_What to produce:_ Work through the material below and tally the lines holding "ltac"; only the tally should be returned.

+ + + + +

(* ===== verification/Shell.v ===== *)
(** * What the commands stand on

    [cli/client.go], [cli/config/config.go], [cli/errors.go] and
    [cmd/protoradar/main.go]: the state of a command, its errors and its exit code,
    the stored credentials and the client made from them. *)

From S2P Require Import Prelude Errors GoStrings JsonScan Domain Json Effects JsonDecode Archive Urls Packing HttpServer ApiTypes ApiClient Flags.

Open Scope string_scope.
Open Scope Z_scope.

(** ** The environment of a command *)

(** Environment variables, the directory of the user's configuration, and the texts of
    durations. *)
Class Environ := {
  os_LookupEnv : string -> option string;
  os_UserConfigDir : result string;
  time_ParseDuration : string -> option Z;
  Duration_String : Z -> string }.
Definition os_Getenv `{!Environ} (name : string) : string := default "" (os_LookupEnv name).

Definition newline : string := String (byte_char 10) "".
Definition tab : string := String (byte_char 9) "".

(** What is printed, the files, and what the transport talks to. *)
Record Shell (S : Type) := mkShell { sh_Out : string; sh_FS : FS; sh_Remote : S }.
Arguments mkShell {S}. Arguments sh_Out {S}. Arguments sh_FS {S}. Arguments sh_Remote {S}.

(** An error of a command: its own text, the error of a call or of the system
    below its text, a flag that is refused, or an exit code. *)
Inductive CliError :=
| Failed (text : string)
| FailedCall (prefix : string) (err : ClientError)
| FailedWith (prefix : string) (err : error)
| BadFlags (err : FlagError)
| ExitError (code : Z) (err : option CliError).

(** [main.run]. *)
Definition exit_code {A} (r : A + CliError) : Z :=
  match r with
  | inl _ => 0
  | inr (ExitError code _) => if code =? 0 then 2 else code
  | inr _ => 2
  end.

Definition Cmd (S A : Type) : Type := Shell S -> (A + CliError) * Shell S.

Section Monad.
Context {S : Type}.
Definition cret {A} (a : A) : Cmd S A := fun s => (inl a, s).
Definition cfail {A} (e : CliError) : Cmd S A := fun s => (inr e, s).
Definition cbind {A B} (m : Cmd S A) (k : A -> Cmd S B) : Cmd S B := fun s =>
  match m s with (inl a, s') => k a s' | (inr e, s') => (inr e, s') end.
Definition clift {A} (r : A + CliError) : Cmd S A := fun s => (r, s).
(** [fmt.Fprint] to the output. *)
Definition print (text : string) : Cmd S unit := fun s => (inl tt, mkShell (sh_Out s +:+ text) (sh_FS s) (sh_Remote s)).
Definition println (text : string) : Cmd S unit := print (text +:+ newline).
(** An operation on the files. *)
Definition on_files {A} (wrap : error -> CliError) (m : M FS A) : Cmd S A := fun s =>
  let '(r, fs) := m (sh_FS s) in
  (match r with Ok a => inl a | Err e => inr (wrap e) end, mkShell (sh_Out s) fs (sh_Remote s)).
(** A call of the API, and what its error becomes. *)
Definition call {A} (wrap : ClientError -> CliError) (c : Call S A) : Cmd S A := fun s =>
  let '(r, remote) := c (sh_Remote s) in
  (match r with inl a => inl a | inr e => inr (wrap e) end, mkShell (sh_Out s) (sh_FS s) remote).
(** What an error of another part becomes. *)
Definition rewrap {A} (wrap : CliError -> CliError) (m : Cmd S A) : Cmd S A := fun s =>
  match m s with (inl a, s') => (inl a, s') | (inr e, s') => (inr (wrap e), s') end.
End Monad.

Declare Scope cli_scope.
Notation "'let$' x ':=' m 'in' k" := (cbind m (fun x => k))
  (at level 10, x pattern, m at level 100, k at level 200) : cli_scope.
Open Scope cli_scope.

Definition exit_with (code : Z) (e : CliError) : CliError := ExitError code (Some e).
Definition plainly (e : ClientError) : CliError := FailedCall "" e.
Definition failed_with (prefix : string) (e : error) : CliError := FailedWith prefix e.

(** [errors.Is(err, api.ErrX)]. *)
Definition is_api (kind : ApiErrorKind) (e : ClientError) : bool :=
  match e, kind with
  | Refused a, _ =>
      match ApiError_Unwrap a, kind with
      | Some ApiUnauthorized, ApiUnauthorized | Some ApiConflict, ApiConflict | Some ApiForbidden, ApiForbidden
      | Some ApiNotFound, ApiNotFound | Some ApiTooLarge, ApiTooLarge => true
      | _, _ => false
      end
  | _, _ => false
  end.
(** The first of the texts whose kind of error it is. *)
Definition explained (texts : list (ApiErrorKind * string)) (otherwise : ClientError -> CliError) (e : ClientError) : CliError :=
  match List.find (fun t => is_api t.1 e) texts with Some (_, text) => Failed text | None => otherwise e end.

(** ** [config.go] *)

Record Config := mkCliConfig { cli_ServerURL : string; cli_Token : string; cli_HTTPTimeout : Z }.
Definition eta_Config (c : Config) : Config := mkCliConfig (cli_ServerURL c) (cli_Token c) (cli_HTTPTimeout c).
Definition set_ServerURL : string -> Config -> Config := ltac:(setter eta_Config cli_ServerURL).
Definition set_Token : string -> Config -> Config := ltac:(setter eta_Config cli_Token).
Definition set_HTTPTimeout : Z -> Config -> Config := ltac:(setter eta_Config cli_HTTPTimeout).

Definition timeout_field : string := "cli.http_timeout".
Definition DefaultHTTPTimeout : Z := 30 * 1000000000.

Section CliConfig.
Context `{ENVIRON : !Environ} `{QUOTE : !Quoting}.

Definition ParsePositiveDuration (path value : string) : result Z :=
  match time_ParseDuration value with
  | None => Err (EText (path +:+ " must be a valid duration"))
  | Some d => if d <=? 0 then Err (EText (path +:+ " must be positive")) else Ok d
  end.

Definition quotes : string := String quote_char "'".
(** A line of the file. *)
Definition parse_line (number : Z) (cfg : Config) (rawLine : string) : result Config :=
  let line := TrimSpace rawLine in
  if (line =? "")%string || HasPrefix line "#" then Ok cfg else
  match Cut line ":" with
  | None => Err (EText ("config line " +:+ itoa number +:+ " must use key: value syntax"))
  | Some (key, value) =>
      let value := Trim (TrimSpace value) quotes in
      let key := TrimSpace key in
      if (key =? "server_url")%string then Ok (set_ServerURL value cfg) else
      if (key =? "token")%string then Ok (set_Token value cfg) else
      if (key =? "http_timeout")%string then
        let? d := ParsePositiveDuration timeout_field value in Ok (set_HTTPTimeout d cfg)
      else Err (EText (key +:+ " is not a supported CLI config field"))
  end.
Fixpoint parse_lines (number : Z) (cfg : Config) (lines : list string) : result Config :=
  match lines with
  | [] => Ok cfg
  | line :: rest => let? cfg := parse_line number cfg line in parse_lines (number + 1) cfg rest
  end.
Definition parse_config (body : string) : result Config :=
  parse_lines 1 (mkCliConfig "" "" 0) (split_byte (byte_char 10) body).

Definition ApplyEnv (cfg : Config) : result Config :=
  let cfg := match os_LookupEnv "PROTORADAR_SERVER_URL" with Some v => set_ServerURL v cfg | None => cfg end in
  let cfg := match os_LookupEnv "PROTORADAR_TOKEN" with Some v => set_Token v cfg | None => cfg end in
  match os_LookupEnv "PROTORADAR_CLI_HTTP_TIMEOUT" with
  | Some v => let? d := ParsePositiveDuration timeout_field v in Ok (set_HTTPTimeout d cfg)
  | None => Ok cfg
  end.

Definition HTTPTimeoutDuration (cfg : Config) : result Z :=
  if cli_HTTPTimeout cfg =? 0 then Ok DefaultHTTPTimeout else
  if cli_HTTPTimeout cfg <? 0 then Err (EText "cli.http_timeout must be positive") else Ok (cli_HTTPTimeout cfg).

Definition DefaultPath : result string :=
  let? dir := os_UserConfigDir in Ok (filepath_Join (filepath_Join dir "protoradar") "config.yaml").

Context `{SYS : !OS}.

(** [os.ReadFile]; a file that is not there is empty. *)
Definition Load (path : string) : M FS Config :=
  let! body := try (os_Open (parse path)) in
  match body with
  | Ok content => lift (let? cfg := parse_config content in ApplyEnv cfg)
  | Err e => if bool_decide (e = not_exist) then lift (let? cfg := parse_config "" in ApplyEnv cfg) else fail e
  end.

(** [os.WriteFile], and the writes of [Save]. *)
Definition write_file (path content : string) : M FS unit :=
  let! file := os_OpenTrunc (parse path) in
  io_CopyN file content (len content).

Definition config_text (cfg : Config) : string :=
  "server_url: " +:+ strconv_Quote (cli_ServerURL cfg) +:+ newline
  +:+ "token: " +:+ strconv_Quote (cli_Token cfg) +:+ newline
  +:+ (if cli_HTTPTimeout cfg =? 0 then ""
       else "http_timeout: " +:+ strconv_Quote (Duration_String (cli_HTTPTimeout cfg)) +:+ newline).
Definition Save (path : string) (cfg : Config) : M FS unit :=
  let! _ := os_MkdirAll (path_dir (parse path)) in
  let! file := os_OpenTrunc (parse path) in
  let! _ := os_Read in
  io_CopyN file (config_text cfg) (len (config_text cfg)).
End CliConfig.

(** ** [client.go] *)

Section ShellClient.
Context `{ENVIRON : !Environ} `{QUOTE : !Quoting} `{SYS : !OS} `{URL : !NetURL} {S : Type}.
Variable ConfigPath : string.

Definition configPath : result string := if (ConfigPath =? "")%string then DefaultPath else Ok ConfigPath.

Definition validateServerURL (value : string) : option string :=
  match url_Parse value with
  | None => Some "parse"
  | Some (scheme, host) =>
      if negb (scheme =? "http")%string && negb (scheme =? "https")%string then Some "server URL must use http or https" else
      if (host =? "")%string then Some "server URL must include a host" else None
  end.

Definition newAPIClientFromConfig (cfg : Config) : Client + CliError :=
  if (TrimSpace (cli_ServerURL cfg) =? "")%string then inr (Failed "server_url is not configured; run protoradar login") else
  if (TrimSpace (cli_Token cfg) =? "")%string then inr (Failed "token is not configured; run protoradar login") else
  match validateServerURL (cli_ServerURL cfg) with
  | Some text => inr (Failed text)
  | None => inl (NewClient (cli_ServerURL cfg) (cli_Token cfg))
  end.

Definition plain_error (e : error) : CliError := FailedWith "" e.
Definition from_result {A} (r : result A) : A + CliError := match r with Ok a => inl a | Err e => inr (plain_error e) end.

(** The stored credentials and the timeout of the transport, which is not used
    further. *)
Definition load_config : Cmd S Config :=
  let$ path := clift (from_result configPath) in
  let$ cfg := on_files plain_error (Load path) in
  let$ _ := clift (from_result (HTTPTimeoutDuration cfg)) in
  cret cfg.
Definition app_client : Cmd S Client :=
  let$ cfg := load_config in clift (newAPIClientFromConfig cfg).
End ShellClient.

+ + + + +

_Response for this exercise:_ 3